* [WORK REQUIRED] Output range, inclusive: from the line containing "(** ** The theorems" to the line containing "(Some u) => u". Restate those lines from the data below word for word and only those.

----

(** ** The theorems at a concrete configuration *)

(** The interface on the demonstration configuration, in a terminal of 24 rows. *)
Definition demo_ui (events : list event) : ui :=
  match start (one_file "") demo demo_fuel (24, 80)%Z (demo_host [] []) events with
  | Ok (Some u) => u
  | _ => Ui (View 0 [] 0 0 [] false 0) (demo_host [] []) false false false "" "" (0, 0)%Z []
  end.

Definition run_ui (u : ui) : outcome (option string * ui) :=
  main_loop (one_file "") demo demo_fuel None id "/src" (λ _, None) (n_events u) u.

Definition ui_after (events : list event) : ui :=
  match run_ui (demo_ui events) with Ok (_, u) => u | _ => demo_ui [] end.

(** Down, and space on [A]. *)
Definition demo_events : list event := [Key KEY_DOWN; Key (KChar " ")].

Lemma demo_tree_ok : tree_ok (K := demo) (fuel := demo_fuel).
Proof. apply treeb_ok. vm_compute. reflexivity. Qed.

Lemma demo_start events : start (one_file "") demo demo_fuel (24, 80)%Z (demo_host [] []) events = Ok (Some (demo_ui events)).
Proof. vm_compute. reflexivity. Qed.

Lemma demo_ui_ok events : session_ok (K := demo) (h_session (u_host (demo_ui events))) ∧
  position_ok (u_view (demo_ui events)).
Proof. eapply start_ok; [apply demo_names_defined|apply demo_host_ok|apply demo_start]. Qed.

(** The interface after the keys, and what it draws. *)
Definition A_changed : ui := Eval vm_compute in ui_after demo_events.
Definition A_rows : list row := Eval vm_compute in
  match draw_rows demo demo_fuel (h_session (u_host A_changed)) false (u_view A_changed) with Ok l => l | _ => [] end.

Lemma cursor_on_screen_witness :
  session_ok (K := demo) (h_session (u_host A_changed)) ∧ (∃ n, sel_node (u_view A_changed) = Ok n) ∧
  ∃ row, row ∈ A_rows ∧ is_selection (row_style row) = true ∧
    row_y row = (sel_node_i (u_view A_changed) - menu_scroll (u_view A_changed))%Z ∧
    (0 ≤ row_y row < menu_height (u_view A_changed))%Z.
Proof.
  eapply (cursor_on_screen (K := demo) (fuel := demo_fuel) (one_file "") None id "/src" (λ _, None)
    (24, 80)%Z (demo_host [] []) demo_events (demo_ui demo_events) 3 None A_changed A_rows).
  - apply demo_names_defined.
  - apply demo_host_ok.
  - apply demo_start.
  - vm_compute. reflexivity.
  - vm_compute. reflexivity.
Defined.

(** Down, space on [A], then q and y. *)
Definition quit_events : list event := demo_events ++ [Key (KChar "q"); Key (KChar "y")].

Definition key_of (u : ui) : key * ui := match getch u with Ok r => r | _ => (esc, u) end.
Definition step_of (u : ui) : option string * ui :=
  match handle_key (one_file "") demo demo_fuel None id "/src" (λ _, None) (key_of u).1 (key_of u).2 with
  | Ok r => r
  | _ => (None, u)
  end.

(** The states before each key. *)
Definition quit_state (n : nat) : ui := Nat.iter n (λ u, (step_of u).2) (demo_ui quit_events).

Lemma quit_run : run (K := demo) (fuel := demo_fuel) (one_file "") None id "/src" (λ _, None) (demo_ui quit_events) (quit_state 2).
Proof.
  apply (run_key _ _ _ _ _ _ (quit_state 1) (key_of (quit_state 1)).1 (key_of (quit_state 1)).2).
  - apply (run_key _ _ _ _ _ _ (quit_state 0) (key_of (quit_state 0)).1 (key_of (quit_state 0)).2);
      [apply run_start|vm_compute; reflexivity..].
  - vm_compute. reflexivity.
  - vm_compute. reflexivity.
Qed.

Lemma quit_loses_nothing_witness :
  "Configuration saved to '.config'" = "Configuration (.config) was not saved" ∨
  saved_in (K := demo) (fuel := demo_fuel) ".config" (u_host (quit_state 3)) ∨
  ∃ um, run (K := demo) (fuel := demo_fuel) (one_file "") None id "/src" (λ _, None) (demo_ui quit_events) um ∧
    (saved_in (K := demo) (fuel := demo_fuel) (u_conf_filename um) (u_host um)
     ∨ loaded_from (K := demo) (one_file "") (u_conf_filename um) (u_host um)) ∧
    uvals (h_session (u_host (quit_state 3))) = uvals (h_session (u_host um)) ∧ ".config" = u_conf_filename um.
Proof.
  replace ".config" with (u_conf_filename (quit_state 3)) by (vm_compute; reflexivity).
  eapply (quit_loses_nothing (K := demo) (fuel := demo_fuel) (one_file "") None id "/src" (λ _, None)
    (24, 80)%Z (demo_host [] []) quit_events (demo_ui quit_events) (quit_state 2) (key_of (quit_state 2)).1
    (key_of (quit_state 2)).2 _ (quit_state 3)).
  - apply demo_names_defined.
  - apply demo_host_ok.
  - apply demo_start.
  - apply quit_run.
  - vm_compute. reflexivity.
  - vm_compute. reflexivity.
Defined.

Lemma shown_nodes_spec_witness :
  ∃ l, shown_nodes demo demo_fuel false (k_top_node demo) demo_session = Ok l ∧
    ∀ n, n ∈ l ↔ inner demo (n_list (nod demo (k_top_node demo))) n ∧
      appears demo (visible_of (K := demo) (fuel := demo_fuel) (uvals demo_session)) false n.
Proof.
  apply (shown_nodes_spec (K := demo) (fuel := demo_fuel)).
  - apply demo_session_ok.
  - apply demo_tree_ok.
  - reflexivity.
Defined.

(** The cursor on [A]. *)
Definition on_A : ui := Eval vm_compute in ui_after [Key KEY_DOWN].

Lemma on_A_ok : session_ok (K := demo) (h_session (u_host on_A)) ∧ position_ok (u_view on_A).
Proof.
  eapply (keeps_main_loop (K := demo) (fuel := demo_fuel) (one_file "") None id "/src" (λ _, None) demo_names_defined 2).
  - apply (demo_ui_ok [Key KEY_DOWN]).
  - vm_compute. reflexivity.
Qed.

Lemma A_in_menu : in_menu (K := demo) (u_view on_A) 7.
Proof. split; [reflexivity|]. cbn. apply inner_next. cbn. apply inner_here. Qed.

----

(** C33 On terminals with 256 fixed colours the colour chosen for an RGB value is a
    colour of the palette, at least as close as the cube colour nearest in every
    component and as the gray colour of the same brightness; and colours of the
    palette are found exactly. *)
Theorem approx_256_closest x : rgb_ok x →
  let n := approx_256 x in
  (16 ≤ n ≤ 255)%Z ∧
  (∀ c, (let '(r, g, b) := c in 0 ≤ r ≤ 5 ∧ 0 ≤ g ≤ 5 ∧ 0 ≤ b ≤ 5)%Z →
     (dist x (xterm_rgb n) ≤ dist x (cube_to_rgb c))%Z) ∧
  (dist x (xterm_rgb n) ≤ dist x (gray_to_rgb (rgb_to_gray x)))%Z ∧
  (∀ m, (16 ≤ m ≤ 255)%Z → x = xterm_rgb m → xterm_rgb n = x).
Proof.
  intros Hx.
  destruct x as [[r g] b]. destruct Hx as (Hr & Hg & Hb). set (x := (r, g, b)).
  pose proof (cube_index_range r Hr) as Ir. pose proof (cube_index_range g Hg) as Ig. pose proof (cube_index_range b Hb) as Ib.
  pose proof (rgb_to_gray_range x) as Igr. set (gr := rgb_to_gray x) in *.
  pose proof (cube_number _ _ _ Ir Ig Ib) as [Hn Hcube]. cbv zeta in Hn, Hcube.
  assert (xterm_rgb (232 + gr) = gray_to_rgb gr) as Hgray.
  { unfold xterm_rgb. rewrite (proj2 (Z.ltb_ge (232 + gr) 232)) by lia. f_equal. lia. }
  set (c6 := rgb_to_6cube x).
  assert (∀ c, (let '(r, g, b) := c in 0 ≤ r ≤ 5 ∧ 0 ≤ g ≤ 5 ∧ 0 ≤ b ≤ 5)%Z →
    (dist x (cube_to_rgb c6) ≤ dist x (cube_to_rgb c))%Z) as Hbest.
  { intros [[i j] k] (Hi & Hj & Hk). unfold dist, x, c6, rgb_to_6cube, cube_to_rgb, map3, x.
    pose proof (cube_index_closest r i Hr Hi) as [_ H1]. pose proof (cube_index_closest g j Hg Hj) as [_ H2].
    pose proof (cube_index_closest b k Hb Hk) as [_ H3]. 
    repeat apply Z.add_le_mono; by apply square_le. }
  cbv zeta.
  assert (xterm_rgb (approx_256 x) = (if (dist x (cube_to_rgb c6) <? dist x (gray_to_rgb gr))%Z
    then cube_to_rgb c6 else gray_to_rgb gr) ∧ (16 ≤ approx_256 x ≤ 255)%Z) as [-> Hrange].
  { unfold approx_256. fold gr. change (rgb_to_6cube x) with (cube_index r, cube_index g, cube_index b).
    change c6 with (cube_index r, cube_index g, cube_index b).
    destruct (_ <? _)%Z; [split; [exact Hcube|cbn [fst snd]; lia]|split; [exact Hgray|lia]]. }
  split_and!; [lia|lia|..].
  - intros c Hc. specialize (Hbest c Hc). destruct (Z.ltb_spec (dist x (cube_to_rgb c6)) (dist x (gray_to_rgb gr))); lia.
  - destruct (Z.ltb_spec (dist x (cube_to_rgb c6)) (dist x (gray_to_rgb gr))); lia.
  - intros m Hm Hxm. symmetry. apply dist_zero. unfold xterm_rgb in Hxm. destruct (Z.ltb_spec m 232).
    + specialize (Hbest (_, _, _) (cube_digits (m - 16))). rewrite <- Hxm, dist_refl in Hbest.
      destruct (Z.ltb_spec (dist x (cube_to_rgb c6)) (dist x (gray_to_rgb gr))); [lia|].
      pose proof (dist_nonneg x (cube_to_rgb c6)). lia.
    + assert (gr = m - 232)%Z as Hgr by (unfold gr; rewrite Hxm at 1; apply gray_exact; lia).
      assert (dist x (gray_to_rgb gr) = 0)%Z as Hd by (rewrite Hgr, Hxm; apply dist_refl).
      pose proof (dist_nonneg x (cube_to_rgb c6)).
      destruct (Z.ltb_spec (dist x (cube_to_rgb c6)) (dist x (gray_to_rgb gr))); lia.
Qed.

----

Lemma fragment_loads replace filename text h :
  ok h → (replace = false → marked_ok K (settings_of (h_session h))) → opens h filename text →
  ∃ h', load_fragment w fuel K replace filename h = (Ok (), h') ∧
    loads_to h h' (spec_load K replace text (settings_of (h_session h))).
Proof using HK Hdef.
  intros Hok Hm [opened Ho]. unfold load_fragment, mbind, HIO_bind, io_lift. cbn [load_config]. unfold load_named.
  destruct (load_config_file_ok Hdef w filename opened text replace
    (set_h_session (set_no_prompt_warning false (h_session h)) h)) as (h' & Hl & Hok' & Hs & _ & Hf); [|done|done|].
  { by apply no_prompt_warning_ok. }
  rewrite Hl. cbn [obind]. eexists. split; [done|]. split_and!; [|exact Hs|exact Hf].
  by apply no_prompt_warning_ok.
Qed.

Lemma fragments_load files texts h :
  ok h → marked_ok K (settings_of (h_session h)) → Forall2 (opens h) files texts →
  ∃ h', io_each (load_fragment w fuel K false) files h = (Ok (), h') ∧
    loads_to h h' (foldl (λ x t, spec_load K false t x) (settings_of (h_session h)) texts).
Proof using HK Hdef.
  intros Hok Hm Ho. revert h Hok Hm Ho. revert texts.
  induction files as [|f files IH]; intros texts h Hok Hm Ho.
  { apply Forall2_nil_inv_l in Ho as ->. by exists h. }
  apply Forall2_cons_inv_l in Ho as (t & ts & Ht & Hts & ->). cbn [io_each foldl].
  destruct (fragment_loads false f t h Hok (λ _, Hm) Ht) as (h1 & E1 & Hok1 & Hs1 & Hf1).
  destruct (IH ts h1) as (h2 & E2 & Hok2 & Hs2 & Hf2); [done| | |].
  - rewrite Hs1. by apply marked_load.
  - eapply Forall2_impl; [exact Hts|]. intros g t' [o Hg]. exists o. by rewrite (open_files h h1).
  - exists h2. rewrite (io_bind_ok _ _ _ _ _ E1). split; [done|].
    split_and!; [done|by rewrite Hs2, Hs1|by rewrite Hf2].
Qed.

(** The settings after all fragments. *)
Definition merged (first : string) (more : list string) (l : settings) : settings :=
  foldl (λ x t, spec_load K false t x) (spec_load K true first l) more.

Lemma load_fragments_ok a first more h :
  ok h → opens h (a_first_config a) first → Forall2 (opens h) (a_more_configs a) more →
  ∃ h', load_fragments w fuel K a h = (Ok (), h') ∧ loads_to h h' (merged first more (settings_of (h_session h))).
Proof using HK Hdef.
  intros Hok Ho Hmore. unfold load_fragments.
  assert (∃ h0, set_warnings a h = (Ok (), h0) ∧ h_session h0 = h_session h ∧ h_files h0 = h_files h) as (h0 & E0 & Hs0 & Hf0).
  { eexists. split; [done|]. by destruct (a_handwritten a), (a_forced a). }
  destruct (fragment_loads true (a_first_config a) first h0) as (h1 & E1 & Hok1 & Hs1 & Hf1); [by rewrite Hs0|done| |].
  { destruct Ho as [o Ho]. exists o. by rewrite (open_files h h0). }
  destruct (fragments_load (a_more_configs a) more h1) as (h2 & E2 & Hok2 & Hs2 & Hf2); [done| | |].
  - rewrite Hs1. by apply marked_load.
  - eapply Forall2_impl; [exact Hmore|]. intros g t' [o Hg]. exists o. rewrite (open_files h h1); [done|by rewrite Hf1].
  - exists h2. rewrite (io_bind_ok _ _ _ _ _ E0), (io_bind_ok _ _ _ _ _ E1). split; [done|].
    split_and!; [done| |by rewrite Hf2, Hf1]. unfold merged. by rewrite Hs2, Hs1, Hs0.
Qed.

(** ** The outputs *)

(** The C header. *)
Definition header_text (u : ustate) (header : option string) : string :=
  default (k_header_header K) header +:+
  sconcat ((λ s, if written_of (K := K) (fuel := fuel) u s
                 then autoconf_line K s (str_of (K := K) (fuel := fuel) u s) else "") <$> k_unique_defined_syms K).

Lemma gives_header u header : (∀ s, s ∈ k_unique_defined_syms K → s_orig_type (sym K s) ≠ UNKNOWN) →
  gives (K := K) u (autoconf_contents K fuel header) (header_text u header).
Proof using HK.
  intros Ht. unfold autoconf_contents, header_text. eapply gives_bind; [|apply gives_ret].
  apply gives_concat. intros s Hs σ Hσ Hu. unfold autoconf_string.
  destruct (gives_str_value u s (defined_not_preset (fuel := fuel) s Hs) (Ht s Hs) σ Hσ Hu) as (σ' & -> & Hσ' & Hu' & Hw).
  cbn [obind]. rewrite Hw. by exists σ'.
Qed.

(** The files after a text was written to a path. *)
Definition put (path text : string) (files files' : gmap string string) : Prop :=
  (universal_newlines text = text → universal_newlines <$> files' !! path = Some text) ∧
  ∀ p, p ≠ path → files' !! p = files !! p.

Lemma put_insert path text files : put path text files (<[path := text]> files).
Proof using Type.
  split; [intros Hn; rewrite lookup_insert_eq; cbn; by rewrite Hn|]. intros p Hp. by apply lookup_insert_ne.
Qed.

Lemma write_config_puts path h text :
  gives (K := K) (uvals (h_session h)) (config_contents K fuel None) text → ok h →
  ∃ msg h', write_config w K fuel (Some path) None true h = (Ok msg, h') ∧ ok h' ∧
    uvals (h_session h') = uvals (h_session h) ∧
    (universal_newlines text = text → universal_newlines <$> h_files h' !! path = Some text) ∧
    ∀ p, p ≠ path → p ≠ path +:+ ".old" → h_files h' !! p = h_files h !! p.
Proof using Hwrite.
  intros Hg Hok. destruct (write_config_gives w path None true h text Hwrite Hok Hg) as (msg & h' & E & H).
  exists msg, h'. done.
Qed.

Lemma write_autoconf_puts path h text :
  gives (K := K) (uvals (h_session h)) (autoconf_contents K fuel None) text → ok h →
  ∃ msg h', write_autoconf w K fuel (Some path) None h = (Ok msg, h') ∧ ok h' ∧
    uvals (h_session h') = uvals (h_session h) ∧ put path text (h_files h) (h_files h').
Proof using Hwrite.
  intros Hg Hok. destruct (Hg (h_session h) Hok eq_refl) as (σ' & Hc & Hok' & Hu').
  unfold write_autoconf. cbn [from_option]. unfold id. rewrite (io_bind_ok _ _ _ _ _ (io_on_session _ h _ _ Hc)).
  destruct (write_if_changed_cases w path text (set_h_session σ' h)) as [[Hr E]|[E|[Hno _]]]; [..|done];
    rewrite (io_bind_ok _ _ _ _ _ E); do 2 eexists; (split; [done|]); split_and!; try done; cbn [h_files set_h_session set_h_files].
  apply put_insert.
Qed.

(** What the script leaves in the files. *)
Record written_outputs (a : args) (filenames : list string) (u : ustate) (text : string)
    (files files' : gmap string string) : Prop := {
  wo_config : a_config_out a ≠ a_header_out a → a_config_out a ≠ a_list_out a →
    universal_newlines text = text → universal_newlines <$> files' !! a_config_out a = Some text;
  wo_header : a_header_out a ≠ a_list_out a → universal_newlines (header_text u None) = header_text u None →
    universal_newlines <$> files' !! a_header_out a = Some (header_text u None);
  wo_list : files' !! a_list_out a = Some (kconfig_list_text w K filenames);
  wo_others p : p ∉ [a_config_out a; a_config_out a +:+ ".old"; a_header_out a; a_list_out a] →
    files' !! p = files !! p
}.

----

* [RESPONSE AREA]
(** ** The theorems at a concrete configuration *)

(** The interface on the demonstration configuration, in a terminal of 24 rows. *)
Definition demo_ui (events : list event) : ui :=
  match start (one_file "") demo demo_fuel (24, 80)%Z (demo_host [] []) events with
  | Ok (Some u) => u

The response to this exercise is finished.